Thursday, February 3, 2022

Is There a “World without End”?

Since watching several of Michael Dowd’s videos last month (and writing a bit about Dowd on Jan. 25) I have been thinking much about the end of the world as we know it—and about the traditional Christian belief in a “world without end.” Is it possible to affirm both?

The Traditional Christian Belief

There is little doubt that from New Testament times until the present Christianity has asserted a firm belief in a “world without end,” that is, the reality of an eternal world that in every way surpasses the present physical world in which we now live.

The New Testament says, “Unto [God] be glory in the church by Christ Jesus throughout all ages, world without end. Amen” (Ephesians 3:21, KJV). Based on these words, the Catholic and some liturgical Protestant churches regularly sing the Gloria Patri doxology: 

As the “world without end” is understood as the abode of those who have received the gift of eternal life, the Apostles’ Creed ends with words affirming belief in “the resurrection of the body, and the life everlasting.”

And the Nicene Creed, which is also regularly repeated in public worship services of many churches, ends with these words: “We look for the resurrection of the dead and the life of the world to come. Amen.

Even those of us who grew up in non-liturgical churches, belief in “eternal life” and Heaven was central to our understanding of the Christian faith. But that basic belief seems to have been weakened, neglected, or even denied (in practice if not in words) by “progressive” or “liberal” forms of the faith.

For example, in spite of his dire prognostication about the coming ecological crisis that will most likely result in the end of the world as we know it, Dowd, an ordained Christian minister, says nothing (at least that I have heard) about even the possibility of life beyond death.

The Problem of “Evangelical” Over-emphasis

Those who grew up in conservative evangelical circles, as I did, know how strong the emphasis was on “soul-winning,” that is, getting people “saved” so they would go to Heaven when they died.

During my boyhood years, pastors and especially traveling evangelists would regularly emphasize the Second Coming of Jesus and the concomitant end of this present world, focusing on the reality of “the world without end.”

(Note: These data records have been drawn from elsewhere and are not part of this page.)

(* ===== verification/AgentTools.v ===== *)
(** * The tools of the agent (agent_tools.rs)

    The permissions of one run, and what each tool does with a call of the
    model: which SQL reaches the database, and the text that goes back. The
    calls to the database layer are the operations [ToolE]; the tools ask SqlRisk
    through its interface [RiskClassifier], and the SQL writers are [ToolText].
    ProductionSafety decides what counts as production and SqlGuard builds the
    EXPLAIN statements. *)
From S2P Require Import Prelude RustStr Json ListIndex SqlText SqlSplit SqlGuard SqlRisk ProductionSafety AgentContext Prog.

Definition LIST_TABLES_LIMIT : nat := 200.
Definition EXECUTE_QUERY_LIMIT : nat := 50.
Definition SAMPLE_DATA_LIMIT : nat := 20.
Definition BROWSE_COLLECTION_LIMIT : nat := 20.
Definition MAX_ALLOWED_ROWS : nat := 100.

(** [ToolCall] (agent_events.rs) has the four fields of [ToolCallRef]. *)
Abbreviation ToolCall := ToolCallRef (only parsing).

Record ToolResult : Type := {
  result_call_id : string; result_tool_name : string; result_content : string; is_error : bool;
  explain_data : option Value
}.

(** ** Permissions *)

Record AgentSqlPermissions : Type := {
  allow_writes : bool; allow_dangerous : bool; confirmed_write_sql : option string
}.
Definition no_permissions : AgentSqlPermissions :=
  {| allow_writes := false; allow_dangerous := false; confirmed_write_sql := None |}.

Definition confirmed_write_sql_permissions (production_database allow_write_sql : bool) (confirmed : option string)
    : AgentSqlPermissions :=
  let confirmed := match confirmed with Some sql => if is_empty (trim sql) then None else Some sql | None => None end in
  let write_sql_confirmed := negb production_database && allow_write_sql && bool_decide (is_Some confirmed) in
  {| allow_writes := write_sql_confirmed; allow_dangerous := write_sql_confirmed;
     confirmed_write_sql := if write_sql_confirmed then confirmed else None |}.

Definition verify_confirmed_target (allow_write_sql : option bool)
    (confirmed confirmed_connection_id confirmed_database confirmed_schema : option string)
    (actual_connection_id actual_database : string) (actual_schema : option string) : option bool * option string :=
  match confirmed with
  | None => (allow_write_sql, confirmed)
  | Some _ =>
      let target_mismatch :=
        bool_decide (confirmed_connection_id ≠ Some actual_connection_id)
        || bool_decide (confirmed_database ≠ Some actual_database) || bool_decide (confirmed_schema ≠ actual_schema) in
      if target_mismatch then (Some false, None) else (allow_write_sql, confirmed)
  end.
Lemma one_turn_keeps_text turn s :
  returns (one_turn config agent_ctx max_tokens is_agent_mode prompt tools original contract turn s) (keeps_text s).
Proof.
  unfold one_turn. prog_simpl. intros []; [done|]. eapply prog_returns_bind; [apply returns_true|]. intros [[] ms] _; [| |done].
  all: eapply prog_returns_bind; [apply returns_true|]; intros ? _.
  all: eapply prog_returns_bind; [apply returns_true|]; intros [st|r] _; [|done].
  all: unfold after_streaming; cbv zeta; destruct (should_break_turns (stream_exit st)) eqn:Hb;
    [cbn; intros E; by rewrite E in Hb|].
  all: destruct (stream_result st) as [[[[|c calls] usage] text]|]; [| |done].
  all: eapply prog_returns_bind; [apply returns_true|]; intros ? _.
  1,3: unfold final_answer; destruct (validate_final_answer contract text) as [|reason]; [done|];
    destruct (_ <? _); [done|]; eapply prog_returns_bind; [apply returns_true|]; done.
  all: unfold tool_phase; prog_simpl; intros []; [done|]; eapply prog_returns_bind; [apply returns_true|]; intros ? _.
  all: eapply prog_returns_bind; [apply returns_true|]; intros [rs|] _; [|done]; eapply prog_returns_bind; [apply returns_true|]; done.
Qed.
Lemma read_tuples_rest s m l post s' m' ts :
  sc_tag s = None → dollar_free l → read_tuples s m l post = Some (s', m', ts) →
  sc_tag s' = None ∧ (l = [] ∨ sc_previous s' = last l).
Proof.
  revert s m ts. induction l as [|ch l IH]; intros s m ts Ht Hd; [intros [= <- _ _]; by split; [|left]|].
  cbn [read_tuples app]. apply not_elem_of_cons in Hd as [Hch Hd].
  set (s1 := scanner_step _ s _). assert (sc_tag s1 = None) as Ht1 by (apply dollar_step_tag; [done|simpl; congruence]).
  assert (sc_previous s1 = Some ch) as Hp1.
  { unfold s1, scanner_step. rewrite Ht. cbv zeta. repeat match goal with |- context [if ?b then _ else _] => destruct b end; done. }
  destruct (tuple_step s1 m ch) as [[m1 ts1]|]; [|done]. simpl.
  destruct (read_tuples s1 m1 l post) as [[[s2 m2] ts2]|] eqn:E; [|done]. intros [= -> -> <-].
  destruct l as [|x l]; [injection E as <- _ _; by split; [|right]|].
  apply IH in E as [? [?|Hl]]; [done| |done|done]. split; [done|right]. by rewrite last_cons_cons.
Qed.
Lemma step_at_rest previous ch l :
  ch ∉ [36; 39; 34; 96; 45; 47]%N → scanner_step SqlDialectProfile_default (at_rest previous) (ch :: l) = at_rest (Some ch).
Proof.
  intros H. rewrite !not_elem_of_cons in H. destruct H as (H36 & H39 & H34 & H96 & H45 & H47 & _).
  rewrite (step_lookahead _ ch l []); [|done|done|by right]. unfold scanner_step, at_rest, SQ, DQ, BT.
  cbn [sc_tag sc_single sc_double sc_backtick sc_line sc_block sc_previous head].
  assert (dollar_quote_tag_at_str [ch] = None) as ->.
  { unfold dollar_quote_tag_at_str. destruct ch as [|p]; [done|]. by repeat (destruct p as [p|p|]; try done). }
  apply N.eqb_neq in H39 as ->. apply N.eqb_neq in H34 as ->. apply N.eqb_neq in H96 as ->. apply N.eqb_neq in H45 as ->.
  by apply N.eqb_neq in H47 as ->.
Qed.

(** A closed decidable fact. *)
Ltac decided := apply (bool_decide_unpack _); vm_compute; exact I.

Lemma unmasked_at_rest s : is_masked s = false → s = at_rest (sc_previous s).
Proof. destruct s as [[] [] [] [] [] [] ?]; done. Qed.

These same emphases became even more pronounced in conservative evangelical churches after the publishing of Hal Lindsey’s bestselling book The Late Great Planet Earth in 1970.

And then from 1995 to 2007, the Left Behind series of sixteen books by Tim LaHaye and Jerry B. Jenkins was highly popular and influential in evangelical circles.

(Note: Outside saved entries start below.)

Lemma files_loop_counts several paths : ∀ index prev k ex n t,
  (cancel_kept t → answered t → tally n k t) →
  holds (files_loop request import_target several index paths prev k ex)
    (λ r t', cancel_kept t' → answered t' → import_post (n + sum_list (statements_in <$> paths.*1)) r t') t.
Proof.
  induction paths as [|[path name] paths IH]; intros index prev k ex n t Hn; cbn [files_loop].
  - apply terminal_report. intros cancelled ms. cbn [holds]. intros Hk Ha. eexists. split; [apply (reported_last_app t [_; _])|].
    assert (Hpre : t `prefix_of` t ++ [Ev IsCancelled cancelled; Ev Elapsed ms] ++ [Ev (Emit (progress_at request ms (if cancelled then Cancelled else Done) (statement_index k) k [] None)) tt]) by (by apply prefix_app_r).
    specialize (Hn (cancel_kept_prefix _ _ Hpre Hk) (answered_prefix _ _ Hpre Ha)). split; [done|]. simpl. rewrite Nat.add_0_r.
    unfold counted_by, counted in *. simpl. destruct cancelled.
    + right. split; [done|]. split; [unfold cancel_seen; set_solver|]. destruct Hn as [Hn|(_ & Hn)]; unfold counted in Hn; lia.
    + assert (Hno : ¬ cancel_seen t) by (by eapply Hk). left. split; [done|]. split.
      * unfold cancel_seen. rewrite elem_of_app, !elem_of_cons. intros [?|[E|[E|[E|[]%not_elem_of_nil]]]]; [done|by apply (f_equal cancel_flag) in E..].
      * destruct Hn as [Hn|[? _]]; [exact Hn|done].
  - set (size := statements_in path). cbn [fmap list_fmap fst]. change (sum_list (?x :: ?l)) with (x + sum_list l).
    assert (Hbody : ∀ t, (cancel_kept t → answered t → tally n k t) →
      holds (file ← perform (OpenFile path);
             match file with
             | Err error => progress ← sql_file_execution_error_progress request k error; _ ← perform (Emit progress); Ret (Err error)
             | Ok (chunks, read_error) =>
                 ended ← chunk_loop request import_target (streaming_new (target_type import_target) (import_options (target_type import_target)))
                           [] chunks read_error k ex;
                 match ended with
                 | ImportReturns r => Ret r
                 | FileRead k mysql_executor =>
                     _ ← (if several then file_boundary request StatementDone (since prev k) index name else Ret ());
                     files_loop request import_target several (S index) paths k k mysql_executor
                 end
             end)
        (λ r t', cancel_kept t' → answered t' → import_post (n + (size + sum_list (statements_in <$> paths.*1))) r t') t).
    { clear t Hn. intros t Hn. prog_simpl. cbn [holds]. intros file. set (t1 := t ++ _).
      assert (Hfile : ∀ t', t1 `prefix_of` t' → answered t' → file = files path).
      { intros t' Hpre Ha. apply (answered_prefix _ _ Hpre Ha). unfold t1. set_solver. }
      assert (Hn1 : ∀ t', t1 `prefix_of` t' → cancel_kept t' → answered t' → tally n k t).
      { intros t' Hpre Hk Ha. assert (t `prefix_of` t') by (etrans; [|exact Hpre]; by apply prefix_app_r).
        apply Hn; [by eapply cancel_kept_prefix|by eapply answered_prefix]. }
      assert (Ht1 : t `prefix_of` t1) by (by apply prefix_app_r). clearbody t1. destruct file as [[chunks read_error]|error].
      2: { unfold sql_file_execution_error_progress, sql_file_progress. prog_simpl. cbn [holds]. intros ms []. intros Hk Ha.
           eexists. split; [by eexists|]. split; [done|]. split; [done|]. unfold counted_by. simpl.
           
           match type of Hk with cancel_kept ?t' => specialize (Hn1 t' ltac:(rewrite <-app_assoc; by apply prefix_app_r) Hk Ha) end.
           destruct Hn1 as [[H _]|(_ & H & _)]; unfold counted in H; lia. }
      change (prog_bind ?p ?f) with (p ≫= f). apply holds_bind'. eapply holds_mono; [apply chunk_loop_counts|].
      intros ended t2 H Hpre.
      assert (Hsize : ∀ t', t2 `prefix_of` t' → answered t' → size = List.length (file_statements import_target chunks)).
      { intros t' Hpre' Ha. unfold size, statements_in. by rewrite <-(Hfile t'); [|etrans; [exact Hpre|done]|]. }
      cbn [List.length Nat.add] in H. fold (file_statements import_target chunks) in H.
      destruct ended as [k' ex'|r]; cbn [holds chunks_post] in *.
      - assert (Htally : ∀ t', t2 `prefix_of` t' → cancel_kept t' → answered t' → tally (n + size) k' t2).
        { intros t' Hpre' Hk Ha. specialize (H (cancel_kept_prefix _ _ Hpre' Hk)). rewrite (Hsize t') by done.
          specialize (Hn1 t' ltac:(etrans; [exact Hpre|exact Hpre']) Hk Ha). unfold tally in *. destruct H as [H|(Hs & H)].
          - destruct Hn1 as [?|(Hs & ?)]; [left; lia|]. right. split; [|lia]. eapply cancel_seen_prefix; [etrans; [exact Ht1|exact Hpre]|exact Hs].
          - right. split; [done|]. destruct Hn1 as [?|(_ & ?)]; lia. }
        replace (n + (size + sum_list (statements_in <$> paths.*1))) with (n + size + sum_list (statements_in <$> paths.*1)) by lia.
        destruct several.
        + unfold file_boundary. prog_simpl. cbn [holds]. intros ms []. apply (IH _ _ _ _ (n + size)).
          intros Hk Ha. eapply tally_prefix; [|eapply Htally; [|exact Hk|exact Ha]]; rewrite <-app_assoc; by apply prefix_app_r.
        + prog_simpl. apply (IH _ _ _ _ (n + size)). intros Hk Ha. by eapply Htally.
      - intros Hk Ha. specialize (H Hk). specialize (Hn1 t2 Hpre Hk Ha).
        assert (counted k ≤ n) as Hle by (destruct Hn1 as [[? _]|(_ & ? & _)]; lia). rewrite (Hsize t2) by done.
        destruct r as [[]|error].
        + destruct H as (p & ? & ? & ? & ? & ? & ?). exists p. split; [done|]. split; [done|]. right. split_and!; try done. lia.
        + destruct H as (p & ? & ? & ? & ?). exists p. split_and!; try done. lia. }
    destruct several.
    + unfold file_boundary. prog_simpl. cbn [holds]. intros ms []. apply Hbody.
      intros Hk Ha. assert (Hpre : t `prefix_of` (t ++ [Ev Elapsed ms]) ++ [Ev (Emit {| progress_execution_id := execution_id request; progress_status := Running; progress_statement_index := statement_index k; progress_success_count := success_count k; progress_failure_count := failure_count k; progress_affected_rows := affected_rows k; elapsed_ms := ms; progress_summary := []; progress_error := None; file_index := Some index; file_name := Some name |}) ()]).
      { rewrite <-app_assoc. by apply prefix_app_r. }
      eapply tally_prefix; [exact Hpre|]. apply Hn; [by eapply cancel_kept_prefix|by eapply answered_prefix].
    + prog_simpl. by apply Hbody.
Qed.
End files.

But all of this emphasis on the “end times” was usually accompanied by a marked lack of interest in the plight of people living in the world now. Hardly any emphasis was placed on social issues such as war, systemic racism, poverty, destruction of the environment, etc.

The Problem of “Liberal” Under-emphasis

Although the roots go back much farther into the past, from the 1960s on “progressive” or “liberal” Christians placed more and more emphasis on the social issues of the present world and less and less emphasis on the idea/hope of a coming world without end.

The apocalyptic ideas/beliefs of the conservative evangelicals were mostly ignored, or even scoffed at by many liberals. Of primary interest and importance was the formation of a “beloved community” here and now and being on the right side of the arc of the universe which bends toward justice.

The coming of an ideal society, the Kingdom (or Kindom) of God, was a strong hope for the future of humankind on this earth.

How utterly sad it is if, as Dowd and many liberal Christians (as well as most people without any religious faith) acknowledge, all we can do now is to serenely accept the coming demise of the world with no hope for the future either on this earth or in a world without end.

Is there not some radiant center position between the two extremes?